EurekaAlert ^ | 16 June 2004

Posted on 06/16/2004 2:30:59 PM PDT by ckilmer

Did comets flood Earth’s oceans?

Did comets flood Earth's oceans?

16 June 2004

Did the Earth form with water locked into its rocks, which then gradually leaked out over millions of years? Or did the occasional impacting comet provide the Earth’s oceans? The Ptolemy experiment on Rosetta may just find out…

The Earth needed a supply of water for its oceans, and the comets are large celestial icebergs - frozen reservoirs of water orbiting the Sun. Did the impact of a number of comets, thousands of millions of years ago, provide the Earth with its supply of water? Finding hard scientific evidence is surprisingly difficult.

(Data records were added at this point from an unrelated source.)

(* ===== verification/Base64.v ===== *)
(** * [rtc_base/third_party/base64/base64.cc] and the PEM texts of [ssl_identity.cc]

    The encoder writes into a string of the final length; the decoder reads in
    groups of four characters under three kinds of flags (which characters are
    skipped, whether padding is needed, where the text may end).  A position in
    the text is the rest of it. *)

From S2P Require Import Prelude Sds CLib.
#[local] Open Scope Z_scope.
#[local] Open Scope xrtc_scope.

(** ** Tables *)

Definition kPad : byte := x3d.
Definition pd : Z := 253.  (* padding *)
Definition sp : Z := 254.  (* whitespace *)
Definition il : Z := 255.  (* illegal character *)

Definition Base64Table : list byte :=
  string_bytes "ABCDEFGHIJKLMNOPQRSTUVWXYZabcdefghijklmnopqrstuvwxyz0123456789+/".

Definition DecodeTable : list Z := [
  il; il; il; il; il; il; il; il; il; sp;
  sp; sp; sp; sp; il; il; il; il; il; il;
  il; il; il; il; il; il; il; il; il; il;
  il; il; sp; il; il; il; il; il; il; il;
  il; il; il; 62; il; il; il; 63; 52; 53;
  54; 55; 56; 57; 58; 59; 60; 61; il; il;
  il; pd; il; il; il; 0; 1; 2; 3; 4;
  5; 6; 7; 8; 9; 10; 11; 12; 13; 14;
  15; 16; 17; 18; 19; 20; 21; 22; 23; 24;
  25; il; il; il; il; il; il; 26; 27; 28;
  29; 30; 31; 32; 33; 34; 35; 36; 37; 38;
  39; 40; 41; 42; 43; 44; 45; 46; 47; 48;
  49; 50; 51; il; il; il; il; il; il; il;
  il; il; il; il; il; il; il; il; il; il;
  il; il; il; il; il; il; il; il; il; il;
  il; il; il; il; il; il; il; il; il; il;
  il; il; il; il; il; il; il; il; il; il;
  il; il; il; il; il; il; il; il; il; il;
  il; il; il; il; il; il; il; il; il; il;
  il; il; il; il; il; il; il; il; il; il;
  il; il; il; il; il; il; il; il; il; il;
  il; il; il; il; il; il; il; il; il; il;
  il; il; il; il; il; il; il; il; il; il;
  il; il; il; il; il; il; il; il; il; il;
  il; il; il; il; il; il; il; il; il; il;
  il; il; il; il; il; il].

Definition IsBase64Char (c : byte) : bool :=
  let ch := schar c in
  ((65 <=? ch) && (ch <=? 90)) || ((97 <=? ch) && (ch <=? 122)) || ((48 <=? ch) && (ch <=? 57)) ||
  (ch =? 43) || (ch =? 47).

Definition IsBase64Encoded (str : list byte) : bool := forallb IsBase64Char str.

(** [GetNextBase64Char]: [strchr] also finds the terminator of the table, and
    the character after that one is outside it. *)
Fixpoint after_char (table : list byte) (ch : byte) : res (option byte) :=
  match table with
  | [] => if decide (ch = x00) then Ub OutOfBounds else Ret None
  | c :: table =>
      if decide (c = ch) then Ret (Some (match table with n :: _ => n | [] => default x00 (Base64Table !! 0%nat) end))
      else after_char table ch
  end.
Definition GetNextBase64Char (ch : byte) : res (option byte) := after_char Base64Table ch.

(** ** Encoding *)

(** [Base64Table[c]] for a six-bit [c]. *)
Definition table_at (c : Z) : res byte := char_at Base64Table c.

(** [( *result)[dest_ix++] = x]. *)
Definition put_next (r : list byte * Z) (x : byte) : res (list byte * Z) :=
  buf ← set_char r.1 r.2 x; Ret (buf, r.2 + 1).

(** One round of the loop: up to three bytes become four characters. *)
Definition encode_group (data : list byte) (len i : Z) (r : list byte * Z) : res (list byte * Z * Z) :=
  b ← char_at data i;
  x ← table_at (Z.land (Z.shiftr (b2z b) 2) 63);
  r ← put_next r x;
  let c := Z.land (Z.shiftl (b2z b) 4) 63 in
  let i := i + 1 in
  c ← (if i <? len then b ← char_at data i; Ret (Z.lor c (Z.land (Z.shiftr (b2z b) 4) 15)) else Ret c);
  x ← table_at c;
  r ← put_next r x;
  '(r, i) ← (if i <? len then
       b ← char_at data i;
       let c := Z.land (Z.shiftl (b2z b) 2) 63 in
       let i := i + 1 in
       c ← (if i <? len then b ← char_at data i; Ret (Z.lor c (Z.land (Z.shiftr (b2z b) 6) 3)) else Ret c);
       x ← table_at c;
       r ← put_next r x; Ret (r, i)
     else r ← put_next r kPad; Ret (r, i));
  if i <? len then
    b ← char_at data i;
    x ← table_at (Z.land (b2z b) 63);
    r ← put_next r x; Ret (r, i + 1)
  else r ← put_next r kPad; Ret (r, i).

(** [while (i < len)]: every round passes a byte. *)
Fixpoint encode_loop (fuel : nat) (data : list byte) (len i : Z) (r : list byte * Z) : res (list byte * Z) :=
  if i <? len then
    match fuel with
    | O => OutOfFuel
    | S fuel => '(r, i) ← encode_group data len i r; encode_loop fuel data len i r
    end
  else Ret r.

Artist's impression of Rosetta orbiter and lander

Ptolemy may just provide the information to understand the source of water on Earth. It is a miniature laboratory designed to analyse the precise types of atoms that make up familiar molecules like water.

Atoms can come in slightly different types, known as isotopes. Each isotope behaves almost identically in a chemical sense but has a slightly different weight because of extra neutrons in its nucleii.

Ian Wright is the principal investigator for Ptolemy, an instrument on Rosetta’s Philae lander. By analysing with Ptolemy the mix of isotopes found in Comet 67P/Churyumov-Gerasimenko, he hopes to say whether comet water is similar to that found in Earth’s oceans. Recent results from the ground-based observation of another comet, called LINEAR, suggested that they probably are the same.

If this is true, then scientists have solved another puzzle. However, if the comets are not responsible for Earth’s oceans, then planetary scientists and geophysicists will have to look elsewhere.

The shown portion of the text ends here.